Bonus auto elettriche, corsa da record: 481 milioni bruciati in sei ore
In 45mila si aggiudicano gli incentivi appena parte la piattaforma ministeriale. Ma metà degli italiani resta tagliata fuori per il vincolo delle aree urbane.
Sono bastati 240 minuti per bruciare 481 milioni di euro. Il bonus auto 2025 ha registrato un avvio record: dalle 12 di martedì, quando la piattaforma ministeriale ha aperto i battenti, fino alle 18 dello stesso giorno, 45mila tra cittadini e microimprese hanno ottenuto il voucher per l’acquisto di veicoli elettrici, divorando già l’80% dello stanziamento complessivo di 597 milioni previsto dal Piano Nazionale di Ripresa e Resilienza. Una corsa agli incentivi che ha superato ogni previsione, ma che lascia sul campo polemiche e interrogativi sulla reale efficacia della misura.
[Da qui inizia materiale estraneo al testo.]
(** * SSDi-Calculator: the statistical engine, embedded and verified

    A shallow embedding of [SSDi-Calculator.py]: record aggregation
    ([input_to_dict]), the dimorphism index ([ssdi_single]), the pairwise
    estimator ([ssdi_pairwise]), the permutation test ([run_permutations])
    and the per-species driver ([run_ssdi_calculations]).

    Numbers.  The program computes in binary64.  Two embeddings of its
    numeric functions are given.  In the first a finite float is the
    rational it denotes (type [Q]) and arithmetic is exact: binary rounding
    error, the signed zero, overflow to [inf] and the tokens [inf]/[nan]
    accepted by [float()] are outside it, and the one [nan] the program can
    produce without them, the mean of an empty list, is kept ([npfloat]).
    It carries the properties of order, sign, counting and control flow.
    In the second ([Generic]) the float type and its operations are
    parameters, so that a statement about the value of an expression is a
    statement about the value the interpreter computes.  Exceptions are
    values of the error monad [res]. *)

From Stdlib Require Import QArith Qround Qabs Qreduction ZArith Lia Lqa.
From Stdlib Require Import String Ascii.
From stdpp Require Import gmap strings list sorting.

Local Open Scope Q_scope.

(** ** Exceptions and the error monad *)

Inductive exn : Set :=
| ValueError
| ZeroDivisionError
| UnboundLocalError
| IndexError
| NumpyDivideByZero
| StopIteration.

Inductive res (A : Type) : Type :=
| Ok (a : A)
| Raise (e : exn).
Arguments Ok {A} a.
Arguments Raise {A} e.

#[global] Instance res_ret : MRet res := fun A a => Ok a.
#[global] Instance res_bind : MBind res := fun A B k c =>
  match c with
  | Ok a => k a
  | Raise e => Raise e
  end.

(** [for x in xs: body], threading the loop-carried state and stopping at
    the first exception. *)
Fixpoint for_each {A S} (xs : list A) (body : A -> S -> res S) (s : S) : res S :=
  match xs with
  | [] => Ok s
  | x :: xs' => s' ← body x s; for_each xs' body s'
  end.

(** ** Numbers *)

Definition Qlt_bool (x y : Q) : bool := negb (Qle_bool y x).

(** [10 ** nd]. *)
Fixpoint pow10 (nd : nat) : positive :=
  match nd with
  | O => 1%positive
  | S k => (10 * pow10 k)%positive
  end.

(** Round to the nearest integer, ties to the even one. *)
Definition rint (x : Q) : Z :=
  let z := Qfloor x in
  match Qcompare (x - inject_Z z) (1 # 2) with
  | Lt => z
  | Gt => (z + 1)%Z
  | Eq => if Z.even z then z else (z + 1)%Z
  end.

(** Python 3 [round(x, nd)] on the exact value: the nearest multiple of
    [10 ** -nd], ties to even, in lowest terms. *)
Definition py_round (x : Q) (nd : nat) : Q :=
  Qred (rint (x * inject_Z (Zpos (pow10 nd))) # pow10 nd).

(** [x / y] on Python floats. *)
Definition truediv (x y : Q) : res Q :=
  if Qeq_bool y 0 then Raise ZeroDivisionError else Ok (x / y).

(** A numpy float: [nan] or a finite value. *)
Inductive npfloat : Type :=
| nan
| fin (q : Q).

Definition np_round (x : npfloat) (nd : nat) : npfloat :=
  match x with
  | nan => nan
  | fin q => fin (py_round q nd)
  end.

Definition np_abs (x : npfloat) : npfloat :=
  match x with
  | nan => nan
  | fin q => fin (Qabs q)
  end.

Definition np_sub (x y : npfloat) : npfloat :=
  match x, y with
  | fin a, fin b => fin (a - b)
  | _, _ => nan
  end.

(** Comparisons with [nan] are false. *)
Definition np_leb (x y : npfloat) : bool :=
  match x, y with
  | fin a, fin b => Qle_bool a b
  | _, _ => false
  end.

Definition np_ltb (x y : npfloat) : bool :=
  match x, y with
  | fin a, fin b => Qlt_bool a b
  | _, _ => false
  end.

Definition Qsum (l : list Q) : Q := fold_left Qplus l 0.

(** [np.mean]: [nan] on the empty list. *)
Definition np_mean (l : list Q) : npfloat :=
  match l with
  | [] => nan
  | _ => fin (Qsum l / inject_Z (Z.of_nat (length l)))
  end.

(** ** The dimorphism index *)

(** [ssdi_single(f, m)], lines 252-270.  The three tests are an
    [if]/[elif]/[elif] chain without [else]: were none to hold, [ssdi]
    would be unbound at the [return]. *)
Definition ssdi_single (f m : Q) : res Q :=
  if Qlt_bool f m then
    r ← truediv m f;
    Ok (py_round (-1 * (r - 1)) 3)
  else if Qlt_bool m f then
    r ← truediv f m;
    Ok (py_round (r - 1) 3)
  else if Qeq_bool f m then
    Ok 0
  else Raise UnboundLocalError.

(** ** Strings *)

(** ASCII whitespace, as removed by [str.strip()]. *)
Definition is_space (c : ascii) : bool :=
  let n := nat_of_ascii c in
  (Nat.leb 9 n && Nat.leb n 13) || (Nat.leb 28 n && Nat.leb n 32).

Fixpoint lstrip (s : string) : string :=
  match s with
  | EmptyString => EmptyString
  | String c s' => if is_space c then lstrip s' else s
  end.

Fixpoint rstrip (s : string) : string :=
  match s with
  | EmptyString => EmptyString
  | String c s' =>
      match rstrip s' with
      | EmptyString => if is_space c then EmptyString else String c EmptyString
      | r => String c r
      end
  end.

Definition strip (s : string) : string := rstrip (lstrip s).

(** [s.split(sep)] for a one-character separator: empty fields are kept. *)
Fixpoint split (sep : ascii) (s : string) : list string :=
  match s with
  | EmptyString => [EmptyString]
  | String c s' =>
      if Ascii.eqb c sep then EmptyString :: split sep s'
      else match split sep s' with
           | [] => [String c EmptyString]
           | w :: ws => String c w :: ws
           end
  end.

Definition upper_ascii (c : ascii) : ascii :=
  let n := nat_of_ascii c in
  if Nat.leb 97 n && Nat.leb n 122 then ascii_of_nat (n - 32) else c.
(** A name in the working directory is resolved and made relative again
    to itself. *)
Lemma relative_resolve_x (cwd : string) :
  isAbsolute cwd = true ->
  relative cwd cwd (resolve cwd "x") = "x".
Proof.
  intros Habs.
  pose (C := normalizeSegments (split "/" cwd)).
  assert (Forall keptSegment C) as HC.
  { apply normalize_kept; [constructor | apply split_pieces]. }
  assert (resolvedSegments cwd "x" = C ++ ["x"]) as Hx.
  { unfold resolvedSegments. change (isAbsolute "x") with false. cbn iota.
    change (cwd +:+ "/" +:+ "x") with (cwd +:+ String "/" "x").
    rewrite split_app_sep. unfold normalizeSegments.
    rewrite fold_left_app. reflexivity. }
  assert (resolvedSegments cwd cwd = C) as Hc.
  { unfold resolvedSegments. now rewrite Habs. }
  unfold relative, resolve. rewrite Hc, Hx.
  assert (resolvedSegments cwd ("/" +:+ join "/" (C ++ ["x"])) = C ++ ["x"])
    as ->.
  { unfold resolvedSegments.
    change ("/" +:+ join "/" (C ++ ["x"]))
      with (String "/" (join "/" (C ++ ["x"]))).
    change (isAbsolute (String "/" (join "/" (C ++ ["x"])))) with true.
    cbn iota. cbn [split]. rewrite Ascii.eqb_refl.
    rewrite split_join.
    - unfold normalizeSegments. cbn [fold_left].
      change (normalizeStep [] EmptyString) with (@nil string).
      rewrite normalize_proper; [reflexivity|].
      apply Forall_app; split; [exact HC|]. repeat constructor.
    - now destruct C.
    - apply Forall_app; split.
      + eapply Forall_impl; [exact HC|]. now intros w [_ Hw].
      + repeat constructor. }
  rewrite stripCommon_prefix. reflexivity.
Qed.

(** ** [parseLcovFile] *)

Lemma startsWith_LF_not_SF (line : string) :
  startsWith line "LF:" = true \/ startsWith line "LH:" = true ->
  startsWith line "SF:" = false.
Proof.
  destruct line as [|c line]; [intros [H|H]; discriminate|].
  cbn [startsWith]. destruct (Ascii.eqb_spec c "S") as [->|]; [|reflexivity].
  intros [H|H]; discriminate.
Qed.

Lemma startsWith_app (p s : string) : startsWith (p +:+ s) p = true.
Proof.
  induction p as [|c p IH]; simpl; [reflexivity|].
  now rewrite Ascii.eqb_refl.
Qed.

Lemma parseLine_closed (cwd : string) (files : list FileCoverage)
  (line : string) :
  startsWith line "SF:" = false ->
  parseLine cwd (files, None) line = (files, None).
Proof. intros H. unfold parseLine. now rewrite H. Qed.

Lemma fold_parseLine_files (cwd : string) (ls : list string)
  (files : list FileCoverage) (cur : option FileCoverage) :
  fold_left (parseLine cwd) ls (files, cur) =
  (files ++ fst (fold_left (parseLine cwd) ls ([], cur)),
   snd (fold_left (parseLine cwd) ls ([], cur))).
Proof.
  revert files cur. induction ls as [|l ls IH]; intros files cur.
  - cbn. now rewrite app_nil_r.
  - cbn [fold_left].
    assert (exists pushed cur',
      forall fs, parseLine cwd (fs, cur) l = (fs ++ pushed, cur'))
      as (pushed & cur' & Hstep).
    { unfold parseLine. destruct (startsWith l "SF:");
        [eexists [], _; intros; now rewrite app_nil_r|].
      destruct cur as [c|]; [|eexists [], _; intros; now rewrite app_nil_r].
      destruct (startsWith l "LF:");
        [eexists [], _; intros; now rewrite app_nil_r|].
      destruct (startsWith l "LH:");
        [eexists [], _; intros; now rewrite app_nil_r|].
      destruct (String.eqb l "end_of_record");
        [eexists [c], _; intros; reflexivity|].
      eexists [], _; intros; now rewrite app_nil_r. }
    rewrite (Hstep files), (Hstep []). cbn [app].
    rewrite (IH (files ++ pushed)), (IH pushed). cbn [fst snd].
    now rewrite app_assoc.
Qed.

Lemma parseLine_SF (cwd : string) (files : list FileCoverage)
  (cur : option FileCoverage) (p : string) :
  parseLine cwd (files, cur) ("SF:" +:+ p)
  = (files, Some (openedRecord cwd p)).
Proof. unfold parseLine. now rewrite startsWith_app. Qed.

Lemma parseLine_LF (cwd : string) (files : list FileCoverage)
  (cur : FileCoverage) (field : string) :
  parseLine cwd (files, Some cur) ("LF:" +:+ field)
  = (files, Some (updateFound (parseInt field) cur)).
Proof.
  unfold parseLine.
  rewrite (startsWith_LF_not_SF ("LF:" +:+ field))
    by (left; apply startsWith_app).
  now rewrite startsWith_app.
Qed.

Lemma parseLine_LH (cwd : string) (files : list FileCoverage)
  (cur : FileCoverage) (field : string) :
  parseLine cwd (files, Some cur) ("LH:" +:+ field)
  = (files, Some (updateHit (parseInt field) cur)).
Proof.
  unfold parseLine.
  rewrite (startsWith_LF_not_SF ("LH:" +:+ field))
    by (right; apply startsWith_app).
  change (startsWith ("LH:" +:+ field) "LF:") with false. cbn iota.
  now rewrite startsWith_app.
Qed.

(** C7.  The text [SF:x], [LF:10], [end_of_record], which has no [LH:]
    line, parses to the one record [{ file: x, found: 10, hit: 0 }]: the hit
    counter keeps the [0] it got when the record was opened. *)
Theorem parse_record_without_LH (w : World) (path : string) :
  isAbsolute (cwd w) = true ->
  fs w path
  = Some (FileNode ("SF:x" +:+ nl +:+ "LF:10" +:+ nl +:+ "end_of_record")) ->
  parseLcovFile w path
  = Ok [{| file := "x"; lines := {| found := num 10; hit := num 0 |} |}].
Proof.
  intros Habs Hfile. unfold parseLcovFile, readFileSync. rewrite Hfile.
  cbn [bind]. f_equal. unfold parseLcov.
  replace (split LF_char ("SF:x" +:+ nl +:+ "LF:10" +:+ nl +:+ "end_of_record"))
    with ["SF:x"; "LF:10"; "end_of_record"] by reflexivity.
  unfold parseLines. cbn [fold_left].
  replace (parseLine (cwd w) ([], None) "SF:x")
    with (@nil FileCoverage,
          Some {| file := relative (cwd w) (cwd w) (resolve (cwd w) "x");
                  lines := {| found := num 0; hit := num 0 |} |})
    by reflexivity.
  rewrite relative_resolve_x by exact Habs. reflexivity.
Qed.

Lemma parse_record_without_LH_witness :
  let w := lcovWorld ("SF:x" +:+ nl +:+ "LF:10" +:+ nl +:+ "end_of_record") in
  isAbsolute (cwd w) = true
  /\ parseLcovFile w "cover/lcov.info"
     = Ok [{| file := "x"; lines := {| found := num 10; hit := num 0 |} |}].
Proof.
  split; [reflexivity|].
  apply parse_record_without_LH; reflexivity.
Defined.

(** C9.  An [LF:] or [LH:] line met while no record is open changes
    nothing: the scan state stays as it is, and the report is the one the
    text gives without that line.  No record is open before the first [SF:]
    line and after an [end_of_record] line. *)
Theorem stray_counter_ignored (cwd : string) (line : string) :
  startsWith line "LF:" = true \/ startsWith line "LH:" = true ->
  (forall files, parseLine cwd (files, None) line = (files, None))
  /\ (forall before after,
         openRecord cwd before = None ->
         parseLines cwd (before ++ line :: after)
         = parseLines cwd (before ++ after))
  /\ (forall before,
         Forall (fun l => startsWith l "SF:" = false) before ->
         openRecord cwd before = None)
  /\ (forall before, openRecord cwd (before ++ ["end_of_record"]) = None).
Proof.
  intros Hline. apply startsWith_LF_not_SF in Hline.
  split; [|split; [|split]].
  - intros files. now apply parseLine_closed.
  - intros before after Hclosed. unfold parseLines, openRecord in *.
    rewrite !fold_left_app. cbn [fold_left].
    destruct (fold_left (parseLine cwd) before ([], None)) as [files cur].
    cbn in Hclosed. subst cur. now rewrite parseLine_closed.
  - intros before Hno. unfold openRecord.
    enough (forall files,
      snd (fold_left (parseLine cwd) before (files, None)) = None) by auto.
    induction Hno as [|l before Hl _ IH]; intros files; [reflexivity|].
    cbn [fold_left]. rewrite parseLine_closed by exact Hl. apply IH.
  - intros before. unfold openRecord. rewrite fold_left_app. cbn [fold_left].
    destruct (fold_left (parseLine cwd) before ([], None)) as [files [cur|]];
      reflexivity.
Qed.

Lemma stray_counter_ignored_witness :
  startsWith "LF:7" "LF:" = true
  /\ parseLines "/srv"
       (["LH:3"; "end_of_record"] ++ "LF:7" :: ["SF:a"; "end_of_record"])
     = parseLines "/srv"
         (["LH:3"; "end_of_record"] ++ ["SF:a"; "end_of_record"]).
Proof.
  split; [reflexivity|].
  apply (stray_counter_ignored "/srv" "LF:7"); [now left | reflexivity].
Defined.

Lemma parseLine_counter (cwd : string) (files : list FileCoverage)
  (cur : FileCoverage) (k : Counter) (field : string) :
  parseLine cwd (files, Some cur) (counterTag k +:+ field)
  = (files, Some (setCounter k (parseInt field) cur)).
Proof. destruct k; [apply parseLine_LF | apply parseLine_LH]. Qed.

Lemma parseLine_keepsCounter (cwd : string) (files : list FileCoverage)
  (cur : FileCoverage) (k : Counter) (line : string) :
  keepsCounter k line = true ->
  exists cur',
    parseLine cwd (files, Some cur) line = (files, Some cur')
    /\ file cur' = file cur /\ counterOf k cur' = counterOf k cur.
Proof.
  unfold keepsCounter.
  intros [[Hsf Htag]%andb_prop Hend]%andb_prop.
  apply negb_true_iff in Hsf, Htag, Hend.
  unfold parseLine. rewrite Hsf, Hend.
  destruct k; cbn [counterTag] in Htag; rewrite Htag.
  - destruct (startsWith line "LH:"); eexists; repeat split.
  - destruct (startsWith line "LF:"); eexists; repeat split.
Qed.

Lemma fold_keepsCounter (cwd : string) (k : Counter) (middle : list string)
  (files : list FileCoverage) (cur : FileCoverage) :
  Forall (fun line => keepsCounter k line = true) middle ->
  exists cur',
    fold_left (parseLine cwd) middle (files, Some cur) = (files, Some cur')
    /\ file cur' = file cur /\ counterOf k cur' = counterOf k cur.
Proof.
  intros Hmid. revert cur.
  induction Hmid as [|line middle Hline _ IH]; intros cur.
  - exists cur. repeat split.
  - cbn [fold_left].
    destruct (parseLine_keepsCounter cwd files cur k line Hline)
      as (c1 & -> & Hf1 & Hc1).
    destruct (IH c1) as (c2 & -> & Hf2 & Hc2).
    exists c2. repeat split; congruence.
Qed.

Lemma counterOf_setCounter (k : Counter) (n : number) (f : FileCoverage) :
  counterOf k (setCounter k n f) = n /\ file (setCounter k n f) = file f.
Proof. destruct k; split; reflexivity. Qed.

Lemma digitsPrefix_Some (a : Z) (s : string) :
  is_Some (digitsPrefix (Some a) s).
Proof.
  revert a. induction s as [|c s IH]; intros a; cbn [digitsPrefix]; [eauto|].
  destruct (digitValue c); [apply IH | eauto].
Qed.

Lemma binary_normalize_not_nan (z e : Z) (s : bool) :
  binary_normalize prec emax z e s <> NaN.
Proof.
  destruct z as [|p|p]; cbn [binary_normalize]; [discriminate| |].
  - apply (signed_not_nan false), binary_round_spec.
  - apply (signed_not_nan true), binary_round_spec.
Qed.

(** [parseInt] gives NaN exactly when no digit follows the white space and
    the sign. *)
Lemma parseInt_nan (field : string) :
  (leadingDigit field = false -> parseInt field = NaN)
  /\ (leadingDigit field = true -> parseInt field <> NaN).
Proof.
  unfold leadingDigit, parseInt.
  destruct (splitSign (trimStart field)) as [negative body]. cbn [snd].
  destruct body as [|c body]; cbn [digitsPrefix]; [split; easy|].
  destruct (digitValue c) as [d|] eqn:Ed.
  - rewrite bool_decide_eq_true_2 by eauto.
    destruct (digitsPrefix_Some (10 * default 0 None + d) body) as [n ->].
    split; [discriminate|]. intros _. apply binary_normalize_not_nan.
  - rewrite bool_decide_eq_false_2 by (intros [x Hx]; discriminate).
    split; easy.
Qed.

(** C1, as amended.  For every input text containing an [LF:] or [LH:]
    line whose trailing field is not a well-formed base-10 integer, met
    while a record is open, parsing raises no error: the report is returned,
    and once an [end_of_record] line closes the record (with no [SF:] line
    and no line of the same tag in between) the report has that record, with
    the counter of the line set to what [parseInt] makes of the field, which
    is NaN exactly when no decimal digit follows the leading white space
    and the optional sign of the field. *)
Theorem malformed_counter_stored
  (w : World) (path content : string) (k : Counter)
  (before middle after : list string) (field : string)
  (cur : FileCoverage) :
  fs w path = Some (FileNode content) ->
  split LF_char content
  = before ++ (counterTag k +:+ field) :: middle ++ "end_of_record" :: after ->
  openRecord (cwd w) before = Some cur ->
  wellFormedInt field = false ->
  Forall (fun line => keepsCounter k line = true) middle ->
  exists report r,
    parseLcovFile w path = Ok report
    /\ report !! length (parseLines (cwd w) before) = Some r
    /\ file r = file cur
    /\ counterOf k r = parseInt field
    /\ (leadingDigit field = false -> counterOf k r = NaN)
    /\ (leadingDigit field = true -> counterOf k r <> NaN).
Proof.
  intros Hfile Hsplit Hopen _ Hmid.
  unfold parseLcovFile, readFileSync. rewrite Hfile. cbn [bind].
  unfold parseLcov. rewrite Hsplit.
  unfold parseLines, openRecord in *.
  rewrite fold_left_app.
  destruct (fold_left (parseLine (cwd w)) before ([], None)) as [files c0].
  cbn [snd] in Hopen. subst c0. cbn [fst fold_left].
  rewrite parseLine_counter, fold_left_app.
  destruct (fold_keepsCounter (cwd w) k middle files
              (setCounter k (parseInt field) cur) Hmid)
    as (r & -> & Hfr & Hcr).
  destruct (counterOf_setCounter k (parseInt field) cur) as [Hc Hf].
  rewrite Hc in Hcr. rewrite Hf in Hfr.
  cbn [fold_left].
  assert (parseLine (cwd w) (files, Some r) "end_of_record"
          = (files ++ [r], None)) as -> by reflexivity.
  rewrite fold_parseLine_files. cbn [fst].
  eexists _, r. split; [reflexivity|].
  split; [|split; [exact Hfr|split; [exact Hcr|]]].
  - rewrite <- app_assoc. cbn [app].
    now rewrite list_lookup_middle.
  - rewrite Hcr. apply parseInt_nan.
Qed.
Il decreto del ministero dell’Ambiente e della Sicurezza energetica, nato dalla rimodulazione del Pnrr e approvato ad agosto, mette sul piatto cifre importanti: fino a 11mila euro a fondo perduto per i privati che acquistano un’auto elettrica, a patto di avere un Isee non superiore a 40mila euro. Per le microimprese interessate a veicoli commerciali, la dote sale fino a 20mila euro. Ma c’è un doppio vincolo che restringe drasticamente la platea: il contributo è accessibile solo a chi risiede o ha sede legale nelle cosiddette aree urbane funzionali, ovvero città sopra i 50mila abitanti e relative zone di pendolarismo, per un totale di circa 2.460 comuni tra vecchia e nuova catalogazione Istat.
Obbligo di rottamazione divide concessionari e consumatori
L’altra condizione indispensabile riguarda la rottamazione: per ottenere il bonus occorre mandare al macero un veicolo termico fino a Euro 5, del quale si deve essere primi intestatari da almeno sei mesi. Una clausola antifurbi che il ministero ha voluto inserire per evitare speculazioni dell’ultimo minuto, ma che aggiunge ulteriori paletti a una misura già selettiva. I concessionari guardano con scetticismo a questa formula, giudicata troppo restrittiva. Le associazioni dei consumatori, pur apprezzando l’ampliamento recente dell’elenco dei comuni ammessi, denunciano l’esclusione di fatto di quasi metà degli italiani, quelli che non vivono nelle aree ad alto pendolarismo.
Il settore automotive accoglie il provvedimento con freddezza, considerandolo una toppa insufficiente alla crisi che sta attraversando il comparto, alle prese con il travagliato passaggio alla mobilità elettrica. Una transizione che a Bruxelles ha appena registrato un segnale di flessibilità: all’inizio della settimana l’Unione Europea ha deciso di anticipare a fine anno la revisione dei target sulle emissioni al 2035. Il ministro Gilberto Pichetto Fratin ha salutato la decisione come “un atto di realismo e non un passo indietro”, nel tentativo di trovare un equilibrio tra ambizioni green e sostenibilità industriale.
Obiettivo 39mila auto: già raggiunto in sei ore
I numeri delle prime sei ore di operatività della piattaforma hanno polverizzato le aspettative governative. L’obiettivo dichiarato da Pichetto Fratin era quello di arrivare entro il primo semestre 2026 all’acquisto di almeno 39mila veicoli a emissione zero. Il traguardo è stato sostanzialmente centrato in un pomeriggio, segno di una domanda repressa che attendeva solo il via libera ufficiale. La versione 2025 del bonus si differenzia nettamente dalle edizioni precedenti, puntando su fasce precise di cittadinanza e territori selezionati piuttosto che su un’apertura generalizzata.
Il decreto, pubblicato in Gazzetta Ufficiale a settembre dopo l’approvazione di agosto, era rimasto in stand-by per settimane a causa dell’aggiornamento in corso da parte dell’Istat della mappa delle aree urbane funzionali, ferma al 2011. L’incertezza su quale catalogazione utilizzare ha allungato i tempi. La soluzione finale ha integrato entrambe le versioni: possono accedere al bonus sia i residenti nei 1.892 comuni del vecchio elenco sia quelli dei 368 nuovi comuni aggiunti con l’ultima revisione statistica. Una scelta che il Mase ha giustificato con la volontà di tutelare i diritti già riconosciuti ed estendere la platea beneficiaria, pur mantenendo il criterio territoriale come discriminante fondamentale dell’intervento.